Once you find the line containing "unfold count_where. rewrite" in the data below, copy it and each following line exactly, up to and including the line containing "Proof. unfold by_key. intros x y. lia. Qed.", and nothing else.

PROVIDED INFORMATION:
* * * * *

(* ===== verification/Sql.v ===== *)
(** The sqlite statements the allocator issues, on tables keyed by their
    primary key: a table is a [gmap] from the PRIMARY KEY columns to the
    remaining columns.  SELECT .. WHERE .. ORDER BY is [select], COUNT is
    [count_where], DELETE .. WHERE is [delete_where], UPDATE .. WHERE is
    [update_where], INSERT is [insert_new] (fails on a primary-key
    conflict), INSERT OR IGNORE / ON CONFLICT DO NOTHING is
    [insert_or_ignore]; an upsert is stdpp's map insert. *)

From S2P Require Import Prelude.

(** The rusqlite failures a statement of the modelled code can produce. *)
Inductive sql_error :=
| QueryReturnedNoRows   (* query_row without .optional() on no row *)
| ConstraintViolation   (* INSERT on an existing primary key *)
| IntegerOverflow.      (* a column left the i64 range: REAL, unreadable as i64 *)

Section sql.
Context `{Countable K} {A : Type}.
Implicit Types (m : gmap K A) (p : K -> A -> bool).

Definition select {B} (g : K -> A -> option B) (R : relation B)
    `{!RelDecision R} m : list B :=
  merge_sort R (omap (fun kv => g kv.1 kv.2) (map_to_list m)).

Definition count_where p m : Z :=
  Z.of_nat (size (filter (fun kv => p kv.1 kv.2 = true) m)).

Definition exists_where p m : bool :=
  existsb (fun kv => p kv.1 kv.2) (map_to_list m).

Definition delete_where p m : gmap K A :=
  filter (fun kv => p kv.1 kv.2 = false) m.

Definition update_where p (f : A -> A) m : gmap K A :=
  map_imap (fun k a => Some (if p k a then f a else a)) m.

Definition insert_new (k : K) (a : A) m : result sql_error (gmap K A) :=
  match m !! k with
  | Some _ => Err ConstraintViolation
  | None => Ok (<[k:=a]> m)
  end.

Definition insert_or_ignore (k : K) (a : A) m : gmap K A :=
  match m !! k with Some _ => m | None => <[k:=a]> m end.

(** *** Reading *)
Lemma elem_of_select {B} (g : K -> A -> option B) R `{!RelDecision R} m b :
  b ∈ select g R m <-> exists k a, m !! k = Some a /\ g k a = Some b.
Proof.
  unfold select. rewrite merge_sort_Permutation, list_elem_of_omap. split.
  - intros ([k a] & Hin & Hg). apply elem_of_map_to_list in Hin. eauto.
  - intros (k & a & Hk & Hg). exists (k, a). by rewrite elem_of_map_to_list.
Qed.

Lemma select_sorted {B} (g : K -> A -> option B) R `{!RelDecision R}
    `{!Transitive R, !Total R} m :
  StronglySorted R (select g R m).
Proof. apply StronglySorted_merge_sort; apply _. Qed.

Lemma select_NoDup {B} (g : K -> A -> option B) R `{!RelDecision R} m :
  (forall k1 a1 k2 a2 b, m !! k1 = Some a1 -> m !! k2 = Some a2 ->
     g k1 a1 = Some b -> g k2 a2 = Some b -> k1 = k2) ->
  NoDup (select g R m).
Proof.
  intros Hinj. unfold select. rewrite merge_sort_Permutation.
  assert (forall k a, (k, a) ∈ map_to_list m -> m !! k = Some a) as Hm.
  { intros k a. by rewrite elem_of_map_to_list. }
  pose proof (NoDup_fst_map_to_list m) as Hnd. revert Hm Hnd.
  generalize (map_to_list m) as l. induction l as [|[k a] l IH]; simpl;
    intros Hm Hnd; [constructor|].
  apply NoDup_cons in Hnd as [Hk Hnd].
  assert (NoDup (omap (fun kv => g kv.1 kv.2) l)) as IHl.
  { apply IH; [|done]. intros k' a' Hin. apply Hm. by right. }
  destruct (g k a) as [b|] eqn:Hg; [|done].
  constructor; [|done]. rewrite list_elem_of_omap. intros ([k' a'] & Hin & Hg').
  simpl in Hg'.
  assert (k = k') as <-.
  { eapply Hinj; [apply Hm; by left|apply Hm; right; done|done|done]. }
  apply Hk, list_elem_of_fmap. by exists (k, a').
Qed.

Lemma exists_where_true p m :
  exists_where p m = true <-> exists k a, m !! k = Some a /\ p k a = true.
Proof.
  unfold exists_where. rewrite existsb_exists. split.
  - intros ([k a] & Hin & Hp). apply list_elem_of_In, elem_of_map_to_list in Hin. eauto.
  - intros (k & a & Hk & Hp). exists (k, a). split; [|done].
    by apply list_elem_of_In, elem_of_map_to_list.
Qed.

Lemma exists_where_false p m :
  exists_where p m = false <-> forall k a, m !! k = Some a -> p k a = false.
Proof.
  split.
  - intros Hf k a Hk. destruct (p k a) eqn:Hp; [|done].
    assert (exists_where p m = true) by (apply exists_where_true; eauto). congruence.
  - intros Hall. destruct (exists_where p m) eqn:He; [|done].
    apply exists_where_true in He as (k & a & Hk & Hp).
    rewrite (Hall k a Hk) in Hp. done.
Qed.

(** *** Writing *)
Lemma lookup_delete_where p m k :
  delete_where p m !! k =
    match m !! k with Some a => if p k a then None else Some a | None => None end.
Proof.
  unfold delete_where. destruct (m !! k) as [a|] eqn:Hk.
  - destruct (p k a) eqn:Hp.
    + apply map_lookup_filter_None. right. intros a' Ha' Hp'. simpl in Hp'. congruence.
    + apply map_lookup_filter_Some. done.
  - apply map_lookup_filter_None. by left.
Qed.

Lemma lookup_delete_where_Some p m k a :
  delete_where p m !! k = Some a <-> m !! k = Some a /\ p k a = false.
Proof.
  rewrite lookup_delete_where. destruct (m !! k) as [a'|].
  - destruct (p k a') eqn:Hp; split; intros; destruct_and?; simplify_eq; eauto; congruence.
  - split; intros; destruct_and?; done.
Qed.

Lemma lookup_update_where p f m k :
  update_where p f m !! k = (fun a => if p k a then f a else a) <$> m !! k.
Proof. unfold update_where. rewrite map_lookup_imap. by destruct (m !! k). Qed.

Lemma insert_new_Ok k a m m' :
  insert_new k a m = Ok m' <-> m !! k = None /\ m' = <[k:=a]> m.
Proof. unfold insert_new. destruct (m !! k); split; intros; destruct_and?; simplify_eq; done. Qed.

(** *** An INSERT under a condition *)
Definition put_if (b : bool) (k : K) (a : A) m : gmap K A := if b then <[k:=a]> m else m.

Lemma insert_new_if (b : bool) k a m : (b = true -> m !! k = None) ->
  (if b then insert_new k a m else Ok m) = Ok (put_if b k a m).
Proof. unfold insert_new. destruct b; [|done]. by intros ->. Qed.

Lemma lookup_put_if (b : bool) k a m k' x :
  put_if b k a m !! k' = Some x <->
  (b = true /\ k' = k /\ x = a) \/ ((b = true -> k' <> k) /\ m !! k' = Some x).
Proof.
  unfold put_if. destruct b; [|naive_solver]. rewrite lookup_insert_Some. naive_solver.
Qed.

Lemma lookup_put_if_ne (b : bool) k a m k' : k' <> k -> put_if b k a m !! k' = m !! k'.
Proof. intros Hne. unfold put_if. destruct b; [|done]. by rewrite lookup_insert_ne. Qed.

(** *** Counting *)
Lemma count_where_nonneg p m : 0 <= count_where p m.
Proof. unfold count_where. lia. Qed.

Lemma count_insert_new p m k a :
  m !! k = None ->
  count_where p (<[k:=a]> m) = count_where p m + (if p k a then 1 else 0).
Proof.
  intros Hk. unfold count_where. destruct (p k a) eqn:Hp.
  - rewrite map_filter_insert_True by done.
    rewrite map_size_insert_None; [lia|]. apply map_lookup_filter_None. by left.
  - rewrite map_filter_insert_False by (simpl; congruence).
    rewrite delete_id by done. lia.
Qed.

Lemma count_put_if p (b : bool) m k a : (b = true -> m !! k = None) -> p k a = true ->
  count_where p (put_if b k a m) = count_where p m + (if b then 1 else 0).
Proof.
  intros Hk Hp. unfold put_if. destruct b; [|lia]. by rewrite count_insert_new, Hp by auto.
Qed.

Lemma count_delete p m k a :
  m !! k = Some a ->
  count_where p (delete k m) = count_where p m - (if p k a then 1 else 0).
Proof.
  intros Hk. rewrite <- (insert_delete_id m k a) at 2 by done.
  rewrite count_insert_new by apply lookup_delete_eq. lia.
Qed.

Lemma count_overwrite p m k a a' :
  m !! k = Some a -> p k a = p k a' ->
  count_where p (<[k:=a']> m) = count_where p m.
Proof.
  intros Hk Hp. rewrite <- insert_delete_eq, count_insert_new by apply lookup_delete_eq.
  rewrite (count_delete p m k a Hk), Hp. destruct (p k a'); lia.
Qed.

Lemma count_where_ext p m m' :
  (forall k, match m !! k, m' !! k with
             | Some a, Some a' => p k a = p k a'
             | None, None => True
             | Some a, None | None, Some a => p k a = false
             end) ->
  count_where p m = count_where p m'.
Proof.
  intros Hext. unfold count_where. f_equal. rewrite <- !size_dom. f_equal.
  apply set_eq. intros k. rewrite !elem_of_dom.
  unfold is_Some. setoid_rewrite map_lookup_filter_Some. simpl.
  specialize (Hext k).
  destruct (m !! k), (m' !! k); split; intros (? & ? & ?); simplify_eq; eauto; congruence.
Qed.

Lemma count_where_zero p m : count_where p m = 0 <-> exists_where p m = false.
Proof.
  unfold count_where. rewrite exists_where_false. split.
  - intros Hsz k a Hk. destruct (p k a) eqn:Hp; [|done].
    assert (size (filter (fun kv => p kv.1 kv.2 = true) m) = 0)%nat as Hz by lia.
    apply map_size_empty_inv in Hz.
    assert (filter (fun kv => p kv.1 kv.2 = true) m !! k = Some a) as Hl
      by (by apply map_lookup_filter_Some).
    rewrite Hz, lookup_empty in Hl. done.
  - intros Hall. replace (filter (fun kv => p kv.1 kv.2 = true) m) with (∅ : gmap K A).
    + by rewrite map_size_empty.
    + symmetry. apply map_empty. intros k. apply map_lookup_filter_None.
      right. intros a Ha Hp. simpl in Hp. rewrite (Hall k a Ha) in Hp. done.
Qed.
End sql.

(** Order on a row's key column. *)
Definition by_key {B} (key : B -> Z) : relation B := fun x y => key x <= key y.
#[global] Instance by_key_dec {B} (key : B -> Z) : RelDecision (by_key key).
Proof. intros x y. unfold by_key. apply _. Defined.
#[global] Instance by_key_trans {B} (key : B -> Z) : Transitive (by_key key).
Proof. unfold by_key. intros x y z. lia. Qed.
#[global] Instance by_key_total {B} (key : B -> Z) : Total (by_key key).
Proof. unfold by_key. intros x y. lia. Qed.
Lemma over_budget_refusal budget d v gs e : over_budget budget d v gs = Err e -> refusal e.
Proof.
  unfold over_budget. destruct gs; [done|]. destruct (volume_alloc d !! v); [|done].
  unfold fail_if. destruct (_ >? _); intros; by simplify_eq.
Qed.

Lemma grant_spec budget d v file_id client_id lo len fresh :
  vol_inv d v -> is_u64 file_id -> is_u64 client_id -> is_u64 lo -> is_u64 len ->
  match grant budget d v file_id client_id lo len fresh with
  | Ok (gs, d') => reported d' v (wrap_i64 file_id) lo (lo + len) gs /\
                   grant_post d d' v (wrap_i64 file_id) client_id lo (lo + len)
  | Err e => refusal e
  end.
Proof.
  intros Hi Hf Hcl Hlo Hlen. pose proof (vi_core _ _ Hi) as Hc. unfold grant.
  destruct (as_i64 lo _) as [start|e] eqn:E1; [|by eapply as_i64_Err].
  apply as_i64_Ok in E1 as [_ ->]. cbn.
  destruct (checked_end lo len) as [end_|e] eqn:E2; [|by eapply checked_end_Err].
  apply checked_end_Ok in E2 as (Hl0 & Hle & ->); [|done..]. cbn.
  destruct (as_i64 client_id _) as [client|e] eqn:E3; [|by eapply as_i64_Err].
  apply as_i64_Ok in E3 as [Hci ->]. cbn.
  destruct (has_fenced_grant d v client_id) eqn:Hfen; [done|]. cbn.
  set (existing := overlapping_extents d v file_id lo (lo + len)).
  destruct (live_unfenced_holders d v file_id existing (Some client_id)) as [|h hs] eqn:Hh;
    [|done]. cbn.
  destruct (request_gaps d v file_id lo len Hc Hlo Hl0 Hle) as [Hgo Hgf].
  fold existing in Hgo, Hgf |- *. set (gs := gaps_from lo existing (lo + len)) in *.
  destruct (over_budget budget d v gs) as [[]|e] eqn:Hb; [|by eapply over_budget_refusal].
  cbn. pose proof (wrap_i64_range file_id) as Hfid.
  destruct (alloc_gaps d v (wrap_i64 file_id) fresh gs) as [[[d1 new] reused]|e] eqn:Hal;
    [|by eapply alloc_gaps_refusal].
  apply alloc_gaps_spec in Hal as (A & Hm); [|done..]. cbn.
  destruct (grant_tail d d1 v (wrap_i64 file_id) client_id lo (lo + len) existing new gs)
    as (-> & Hrep & Hpost); try done.
  - destruct Hcl. lia.
  - by intros r [_ ?]%elem_of_overlapping.
  - intros r c g Hr Hg.
    destruct (proj1 (holders_nil _ _ _ _ _) Hh r c g Hr Hg) as [|Hc']; [by left|right].
    apply (c_client _ _ Hc) in Hg. rewrite wrap_u64_id in Hc'; [congruence|].
    bounds.
Qed.

(** ** The read grant, registration and expansion *)
Record read_post (d d' : db) (v : string) (fid client lo end_ : Z) : Prop := {
  rp_inv : vol_inv d' v;
  rp_ext : extents d' = extents d;
  rp_free : extent_free d' = extent_free d;
  rp_alloc : volume_alloc d' = volume_alloc d;
  rp_held : forall l e, extents d !! (v, fid, l) = Some e -> e_state e = StRw ->
    l < end_ -> lo < l + e_len e ->
    exists g, extent_grants d' !! (v, fid, l, client) = Some g /\ g_fenced g = false;
  rp_frame : forall w, w <> v -> same_volume d d' w }.

Lemma grant_read_spec d v file_id client_id lo len :
  vol_inv d v -> is_u64 file_id -> is_u64 client_id -> is_u64 lo -> is_u64 len ->
  match grant_read d v file_id client_id lo len with
  | Ok (gs, d') => read_post d d' v (wrap_i64 file_id) client_id lo (lo + len)
  | Err e => refusal e
  end.
Proof.
  intros [Hc Hn] Hf Hcl Hlo Hlen. unfold grant_read.
  destruct (as_i64 lo _) as [start|e] eqn:E1; [|by eapply as_i64_Err].
  apply as_i64_Ok in E1 as [_ ->]. cbn.
  destruct (checked_end lo len) as [end_|e] eqn:E2; [|by eapply checked_end_Err].
  apply checked_end_Ok in E2 as (Hl0 & Hle & ->); [|done..]. cbn.
  destruct (as_i64 client_id _) as [client|e] eqn:E3; [|by eapply as_i64_Err].
  apply as_i64_Ok in E3 as [Hci ->]. cbn.
  destruct (has_fenced_grant d v client_id) eqn:Hfen; [done|]. cbn.
  set (rows := filter _ _).
  assert (Hin : forall r, r ∈ rows -> row_state r = StRw /\
     extents d !! (v, wrap_i64 file_id, logical_offset r) = Some (cols_of r)).
  { intros r [? [_ ?]%elem_of_overlapping]%list_elem_of_filter. done. }
  assert (Hc' : core (grant_rows d v (wrap_i64 file_id) client_id ModeRead rows) v).
  { apply grant_rows_core; try done; [destruct Hcl; lia|]. by intros r [_ ?]%Hin. }
  rewrite (core_verify_window _ v) by (done || by apply touched_rows; intros r [_ ?]%Hin). cbn.
  destruct (put_rows_lookup v (wrap_i64 file_id) client_id ModeRead rows (extent_grants d))
    as (_ & Gnew & Gheld).
  split; [by split|done..| |].
  - intros l e He Hst H1 H2. simpl.
    destruct (Gheld (row_of l e)) as [g Hg].
    { apply list_elem_of_filter. split; [done|]. apply elem_of_overlapping. simpl.
      unfold row_end. simpl. rewrite He. destruct e. split; [lia|done]. }
    exists g. split; [done|]. apply Gnew in Hg as [Hg|(x & _ & _ & ->)]; [|done].
    by apply (has_fenced_false _ _ _ Hfen) in Hg.
  - intros w Hw. by apply grant_rows_frame.
Qed.

Lemma no_arena_no_extents d v :
  core d v -> volume_alloc d !! v = None -> count_extents d v = 0.
Proof.
  intros Hc Ha. unfold count_extents. apply count_where_zero, exists_where_false.
  intros [[w f] lo] e He. unfold in_volume. simpl. case_bool_decide; [subst w|done].
  destruct (c_ext _ _ Hc _ _ _ He) as (_ & _ & Hl & _).
  destruct (proj1 (c_tile _ _ Hc (e_phys e))) as (a & Ha' & _); [|congruence].
  left. exists f, lo, e. split; [done|lia].
Qed.

Lemma register_volume_spec d d' v ceiling :
  vol_inv d v -> is_u64 ceiling -> register_volume d v ceiling = Ok d' ->
  vol_inv d' v /\ (forall w, w <> v -> same_volume d d' w) /\
  (forall a, volume_alloc d !! v = Some a -> d' = d).
Proof.
  intros [Hc Hn] [Hce _] H. unfold register_volume in H. inv_res.
  apply as_i64_Ok in E as [Hcm ->]. unfold insert_or_ignore.
  destruct (volume_alloc d !! v) as [a|] eqn:Ha.
  { replace (set_alloc (volume_alloc d) d) with d by (by destruct d). done. }
  split_and!; [|intros w Hw; split; try done; simpl; by rewrite lookup_insert_ne|done].
  destruct Hc as [? ? ? ? ? ? ? ? ? Ht Har ? ? ?] eqn:HC.
  split; [split; try done; simpl|].
  - intros q. etrans; [exact (Ht q)|]. rewrite Ha, lookup_insert_eq.
    split; [by intros (? & ? & _)|]. intros (? & [= <-] & ?). simpl in *. lia.
  - intros a. rewrite lookup_insert_eq. intros [= <-]. simpl. lia.
  - intros a. simpl. rewrite lookup_insert_eq. intros [= <-]. simpl. symmetry.
    by apply (no_arena_no_extents d v Hc).
Qed.

Lemma expand_volume_spec d v new_ceiling :
  vol_inv d v -> is_u64 new_ceiling ->
  match expand_volume d v new_ceiling with
  | Ok (c, d') => vol_inv d' v /\ (forall w, w <> v -> same_volume d d' w) /\
      (exists a a', volume_alloc d !! v = Some a /\ volume_alloc d' !! v = Some a' /\
         size_ceiling a' = Z.max (size_ceiling a) new_ceiling /\ next_free a' = next_free a /\
         c = size_ceiling a') /\ extents d' = extents d
  | Err e => refusal e
  end.
Proof.
  intros [Hc Hn] [Hce _]. unfold expand_volume.
  destruct (as_i64 new_ceiling _) as [want|e] eqn:E1; [|by eapply as_i64_Err].
  apply as_i64_Ok in E1 as [Hw ->]. cbn.
  destruct (volume_alloc d !! v) as [a|] eqn:Ha; [|done].
  destruct (c_arena _ _ Hc _ Ha) as [[? ?] ?].
  destruct (Z.leb_spec new_ceiling (size_ceiling a)).
  { split_and!; try done. exists a, a. rewrite wrap_u64_id; [split_and!; try done; lia|].
    bounds. }
  set (d' := set_alloc _ d).
  assert (Hi : vol_inv d' v).
  { destruct Hc as [? ? ? ? ? ? ? ? ? Ht Har ? ? ?]. split; [split; try done; simpl|].
    - intros q. etrans; [exact (Ht q)|]. rewrite Ha, lookup_insert_eq.
      split; intros (? & [= <-] & ?); eauto.
    - intros b. rewrite lookup_insert_eq. intros [= <-]. simpl. lia.
    - intros b. simpl. rewrite lookup_insert_eq. intros [= <-]. exact (Hn a Ha). }
  rewrite (vol_inv_verifies _ _ Hi). cbn. split_and!; try done.
  - intros w Hwv. split; try done. simpl. by rewrite lookup_insert_ne.
  - exists a. eexists. split; [done|]. split; [apply lookup_insert_eq|]. simpl.
    rewrite wrap_u64_id by bounds. split_and!; lia.
Qed.
Lemma window_rows_scan d v fid s e a rest :
  core d v -> is_i64 fid -> s <= e -> window_rows d v fid s e = a :: rest ->
  scan d v fid (extents d) a [] a rest.
Proof.
  intros Hc Hf Hse. unfold window_rows.
  pose proof (window_tail_sorted d v (wrap_u64 fid) s e) as Hs.
  rewrite (wrap_u64_i64 _ Hf) in Hs.
  set (l := overlapping_extents d v (wrap_u64 fid) s e ++ option_list (first_row_from d v fid e)) in *.
  assert (Hl : forall r, r ∈ l -> stored (extents d) v fid r /\ (row_end r > s \/ e <= logical_offset r)).
  { intros r [Hr|Hr]%elem_of_app.
    - apply elem_of_overlapping in Hr as [[_ ?] Hr]. rewrite wrap_u64_i64 in Hr by done. auto.
    - destruct (first_row_from d v fid e) as [n|] eqn:Hn; [|by apply elem_of_nil in Hr].
      apply list_elem_of_singleton in Hr as ->. apply first_row_from_Some in Hn as (? & ? & _). auto. }
  assert (Hst : Forall (stored (extents d) v fid) l).
  { apply Forall_forall. intros r Hr. by apply Hl. }
  clearbody l. assert (Hc' : core (set_extents (extents d) d) v) by (by destruct d).
  destruct (last_row_before d v fid s) as [p|] eqn:Hp; simpl; intros Heq.
  - apply last_row_before_Some in Hp as (Hp & Hps & _). injection Heq as <- <-.
    split; try done. apply Forall_forall. intros r Hr. split; [|done].
    destruct (Hl r Hr) as [Hsr Hend]. apply Z.nlt_ge. intros Hlt.
    pose proof (c_log _ _ Hc _ _ _ _ _ Hsr Hp Hlt). unfold row_end in *. simpl in *. lia.
  - subst l. inversion_clear Hst. apply StronglySorted_inv in Hs as [Hs Ha].
    split; try done. eapply Forall_impl; [exact Ha|]. simpl. intros ??. split; [lia|done].
Qed.

(** [merge_extents_window] succeeds, keeps the invariant, moves no byte and
    leaves every table but the volume's extents and its row counter alone. *)
Record merge_post (d d' : db) (v : string) : Prop := {
  mp_inv : vol_inv d' v;
  mp_bytes : same_bytes d d' v;
  mp_others : forall w, w <> v -> same_volume d d' w;
  mp_grants : extent_grants d' = extent_grants d;
  mp_free : extent_free d' = extent_free d;
  mp_quar : extent_quarantine d' = extent_quarantine d;
  mp_rest : rest d' = rest d }.

Lemma merge_post_refl d v : vol_inv d v -> merge_post d d v.
Proof. intros Hi. by split. Qed.

Lemma merged_post d v fid lo E n :
  vol_inv d v -> merged d v fid lo (extents d) E n -> merge_post d (add_rows (set_extents E d) v (- n)) v.
Proof.
  intros [Hc Hn] [Hc' Hb Hcnt Hfr]. set (d1 := set_extents E d).
  destruct (add_rows_counter d1 v (- n)) as (He & Hg & Hr & Ha).
  assert (Hfq : extent_free (add_rows d1 v (- n)) = extent_free d /\
                extent_quarantine (add_rows d1 v (- n)) = extent_quarantine d).
  { unfold add_rows. by destruct (volume_alloc d1 !! v). }
  destruct Hfq. split; [split| |..]; try done.
  - by apply core_add_rows.
  - intros a Ha'. destruct (Ha a Ha') as (a' & Ha1 & ->).
    rewrite (Hn a' Ha1). unfold count_extents. rewrite He.
    unfold count_extents in Hcnt. simpl in Hcnt. replace (set_extents (extents d) d) with d in Hcnt by (by destruct d).
    fold d1 in Hcnt. simpl. rewrite Hcnt. lia.
  - intros f o p st. unfold byte_at. rewrite He. specialize (Hb f o p st).
    unfold byte_at in Hb. simpl in Hb. exact Hb.
  - intros w Hw. eapply same_volume_trans; [|by apply add_rows_frame]. split; try done. simpl.
    intros f l. apply Hfr. left. simpl. congruence.
Qed.

Lemma add_rows_0 d v : add_rows d v (- 0) = d.
Proof.
  unfold add_rows. destruct (volume_alloc d !! v) as [a|] eqn:Ha; [|done].
  replace (extent_rows a + - 0) with (extent_rows a) by lia.
  destruct a. rewrite insert_id by done. by destruct d.
Qed.

Lemma merge_window_spec d v fid s e :
  vol_inv d v -> is_i64 fid -> s <= e ->
  exists d' n, merge_extents_window d v fid s e = Ok (d', n) /\ merge_post d d' v /\ 0 <= n.
Proof.
  intros Hi Hf Hse. unfold merge_extents_window.
  destruct (window_rows d v fid s e) as [|a [|b rest]] eqn:Hw;
    [exists d, 0; split_and!; [done|by apply merge_post_refl|done]..|].
  apply window_rows_scan in Hw; [|apply Hi|done..].
  destruct (merge_loop d (extents d) v fid a [] a (b :: rest)) as [[E ts] n] eqn:Hl.
  destruct (merge_loop_spec _ _ _ _ _ _ _ _ _ _ _ Hw Hl) as (Hm & Hn & Ht).
  pose proof (merged_post _ _ _ _ _ _ Hi Hm) as Hpost.
  destruct (n >? 0) eqn:Hpos.
  - exists (add_rows (set_extents E d) v (- n)), n. split_and!; [|done..].
    rewrite core_verify_window; [done|apply Hpost|].
    eapply Forall_impl; [exact Ht|]. intros t (x & Hx & ?). exists x. split; [|done].
    destruct (add_rows_counter (set_extents E d) v (- n)) as (-> & _). done.
  - bool_Z. assert (n = 0) as -> by lia. rewrite add_rows_0 in Hpost. eauto.
Qed.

* * * * *

WRITTEN SOLUTION:
  unfold count_where. rewrite exists_where_false. split.
  - intros Hsz k a Hk. destruct (p k a) eqn:Hp; [|done].
    assert (size (filter (fun kv => p kv.1 kv.2 = true) m) = 0)%nat as Hz by lia.
    apply map_size_empty_inv in Hz.
    assert (filter (fun kv => p kv.1 kv.2 = true) m !! k = Some a) as Hl
      by (by apply map_lookup_filter_Some).
    rewrite Hz, lookup_empty in Hl. done.
  - intros Hall. replace (filter (fun kv => p kv.1 kv.2 = true) m) with (∅ : gmap K A).
    + by rewrite map_size_empty.
    + symmetry. apply map_empty. intros k. apply map_lookup_filter_None.
      right. intros a Ha Hp. simpl in Hp. rewrite (Hall k a Ha) in Hp. done.
Qed.
End sql.

(** Order on a row's key column. *)
Definition by_key {B} (key : B -> Z) : relation B := fun x y => key x <= key y.
#[global] Instance by_key_dec {B} (key : B -> Z) : RelDecision (by_key key).
Proof. intros x y. unfold by_key. apply _. Defined.
#[global] Instance by_key_trans {B} (key : B -> Z) : Transitive (by_key key).
Proof. unfold by_key. intros x y z. lia. Qed.
#[global] Instance by_key_total {B} (key : B -> Z) : Total (by_key key).
Proof. unfold by_key. intros x y. lia. Qed.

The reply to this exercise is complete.